[[ Data supplied, beginning ]]

(* ===== verification/MatchingEngine.v ===== *)
(** * The matching engine: [src/matching_engine.cpp]

    [match] has two mirrored branches, one per side of the incoming order.
    They differ in the map that is consumed, in the test that stops at a price
    that does not cross, and in which of the two ids is the buyer; the model
    writes the common loops once and takes these three as arguments.
    [high_resolution_clock] is a parameter [clock]: its [i]-th reading is
    [clock i], and the number of readings so far is part of the state. *)

From S2P Require Import Prelude Outcome OrdMap Order OrderBook.

(** ** State *)

(** The variables of the inner loop: [orders] is a reference to the level. *)
Record LevelLoop := mkLevelLoop {
  ll_orders : list node;
  ll_order_map : gmap Z OrderLocation;
  ll_remaining : Z;
  ll_trades : list Trade;
  ll_reads : nat;
}.

(** The variables of the outer loop. *)
Record MatchLoop := mkMatchLoop {
  ml_book : OrderBook;
  ml_remaining : Z;
  ml_trades : list Trade;
  ml_reads : nat;
}.

(** The state of a call: the shared book, the caller's [trades] vector and the
    clock. *)
Record Engine := mkEngine {
  eng_book : OrderBook;
  eng_trades : list Trade;
  eng_reads : nat;
}.

(** A side of the book as the loops use it. *)
Record side_access := mkAccess {
  sa_lt : Z → Z → bool;
  sa_get : OrderBook → levels;
  sa_set : levels → OrderBook → OrderBook;
}.

Definition asks_access : side_access := mkAccess price_less asks_ set_asks.
Definition bids_access : side_access := mkAccess price_greater bids_ set_bids.

(** ** Operations *)

Section engine.
Context (clock : nat → Z).

(** One iteration of the inner loop; [mk matched filled now] builds the trade. *)
Definition level_body (mk : Order → Z → Z → Trade) : M LevelLoop unit :=
  s <- get ;;
  match ll_orders s with
  | [] => undefined
  | matched :: rest =>
      let filled := Z.min (quantity_ (elem matched)) (ll_remaining s) in
      let trade := mk (elem matched) filled (u64 (clock (ll_reads s))) in
      let remaining := u32 (ll_remaining s - filled) in
      put (mkLevelLoop (ll_orders s) (ll_order_map s) remaining
             (ll_trades s ++ [trade]) (S (ll_reads s))) ;;;
      if quantity_ (elem matched) =? filled then
        modify (λ s', mkLevelLoop rest (delete (id_ (elem matched)) (ll_order_map s'))
                        (ll_remaining s') (ll_trades s') (ll_reads s'))
      else
        o <- or_throw (reduce_quantity filled (elem matched)) ;;
        modify (λ s', mkLevelLoop (Node (addr matched) o :: rest) (ll_order_map s')
                        (ll_remaining s') (ll_trades s') (ll_reads s'))
  end.

Definition level_cond (s : LevelLoop) : bool :=
  (0 <? ll_remaining s) && match ll_orders s with [] => false | _ => true end.

(** Each iteration pops an order or uses up the quantity, so one test more
    than there are orders is enough fuel. *)
Definition level_loop (mk : Order → Z → Z → Trade) : M LevelLoop unit := λ s,
  while (S (length (ll_orders s))) level_cond (level_body mk) s.

(** The level [levels[p]] as the inner loop's [orders], and back. *)
Definition level_of (acc : side_access) (p : Z) (b : OrderBook) : list node :=
  default [] (om_find (sa_lt acc) p (sa_get acc b)).

Definition enter_level (acc : side_access) (p : Z) (s : MatchLoop) : LevelLoop :=
  mkLevelLoop (level_of acc p (ml_book s)) (order_map_ (ml_book s))
    (ml_remaining s) (ml_trades s) (ml_reads s).

Definition leave_level (acc : side_access) (p : Z) (l : LevelLoop) (s : MatchLoop) : MatchLoop :=
  let b := ml_book s in
  mkMatchLoop
    (set_order_map (ll_order_map l)
       (sa_set acc (om_upsert (sa_lt acc) p [] (λ _, ll_orders l) (sa_get acc b)) b))
    (ll_remaining l) (ll_trades l) (ll_reads l).

(** [if (orders.empty()) levels.erase(p);] *)
Definition drop_empty_level (acc : side_access) (p : Z) : M MatchLoop unit :=
  modify (λ s,
    let b := ml_book s in
    match level_of acc p b with
    | [] => mkMatchLoop (sa_set acc (om_erase (sa_lt acc) p (sa_get acc b)) b)
              (ml_remaining s) (ml_trades s) (ml_reads s)
    | _ => s
    end).

(** One iteration of the outer loop; [beyond best] is the test that stops a
    limit order. *)
Definition match_body (acc : side_access) (beyond : Z → bool)
    (mk : Z → Order → Z → Z → Trade) (order : Order) : M MatchLoop ctl :=
  s <- get ;;
  match sa_get acc (ml_book s) with
  | [] => undefined
  | (best, _) :: _ =>
      if bool_decide (orderType_ order = LIMIT) && beyond best then ret Break
      else
        zoom (enter_level acc best) (leave_level acc best) (level_loop (mk best)) ;;;
        drop_empty_level acc best ;;;
        ret Next
  end.

Definition match_cond (acc : side_access) (s : MatchLoop) : bool :=
  (0 <? ml_remaining s) && match sa_get acc (ml_book s) with [] => false | _ => true end.

(** Each iteration removes a level, uses up the quantity or stops. *)
Definition match_loop (acc : side_access) (beyond : Z → bool)
    (mk : Z → Order → Z → Z → Trade) (order : Order) : M MatchLoop unit := λ s,
  while_brk (S (length (sa_get acc (ml_book s)))) (match_cond acc)
    (match_body acc beyond mk order) s.

(** What is left of a limit order is added to the book as a new [Order]. *)
Definition rest_order (order : Order) : M MatchLoop unit :=
  s <- get ;;
  if (0 <? ml_remaining s) && bool_decide (orderType_ order = LIMIT) then
    let now := clock (ml_reads s) in
    put (mkMatchLoop (ml_book s) (ml_remaining s) (ml_trades s) (S (ml_reads s))) ;;;
    remaining_order <- or_throw (Order_ctor now (id_ order) (price_ order) (ml_remaining s)
                                   (side_ order) (orderType_ order)) ;;
    zoom ml_book (λ b s', mkMatchLoop b (ml_remaining s') (ml_trades s') (ml_reads s'))
      (add_order remaining_order)
  else ret tt.

Definition bid_trade (order : Order) (best_ask : Z) (matched : Order) (filled now : Z) : Trade :=
  mkTrade best_ask (id_ order) (id_ matched) filled now.

Definition ask_trade (order : Order) (best_bid : Z) (matched : Order) (filled now : Z) : Trade :=
  mkTrade best_bid (id_ matched) (id_ order) filled now.

(** [MatchingEngine::match] *)
Definition match_ (order : Order) : M Engine unit :=
  zoom (λ e, mkMatchLoop (eng_book e) (quantity_ order) (eng_trades e) (eng_reads e))
       (λ s _, mkEngine (ml_book s) (ml_trades s) (ml_reads s))
    (if bool_decide (side_ order = BID) then
       match_loop asks_access (λ best_ask, price_ order <? best_ask) (bid_trade order) order ;;;
       rest_order order
     else if bool_decide (side_ order = ASK) then
       match_loop bids_access (λ best_bid, best_bid <? price_ order) (ask_trade order) order ;;;
       rest_order order
     else ret tt).
End engine.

[[ Data supplied, end ]]

» **Exercise**:
All lines with the string "matched" must be copied from the data.

» **Task response**:
(** One iteration of the inner loop; [mk matched filled now] builds the trade. *)
  | matched :: rest =>
      let filled := Z.min (quantity_ (elem matched)) (ll_remaining s) in
      let trade := mk (elem matched) filled (u64 (clock (ll_reads s))) in
      if quantity_ (elem matched) =? filled then
        modify (λ s', mkLevelLoop rest (delete (id_ (elem matched)) (ll_order_map s'))
        o <- or_throw (reduce_quantity filled (elem matched)) ;;
        modify (λ s', mkLevelLoop (Node (addr matched) o :: rest) (ll_order_map s')
Definition bid_trade (order : Order) (best_ask : Z) (matched : Order) (filled now : Z) : Trade :=
  mkTrade best_ask (id_ order) (id_ matched) filled now.
Definition ask_trade (order : Order) (best_bid : Z) (matched : Order) (filled now : Z) : Trade :=
  mkTrade best_bid (id_ matched) (id_ order) filled now.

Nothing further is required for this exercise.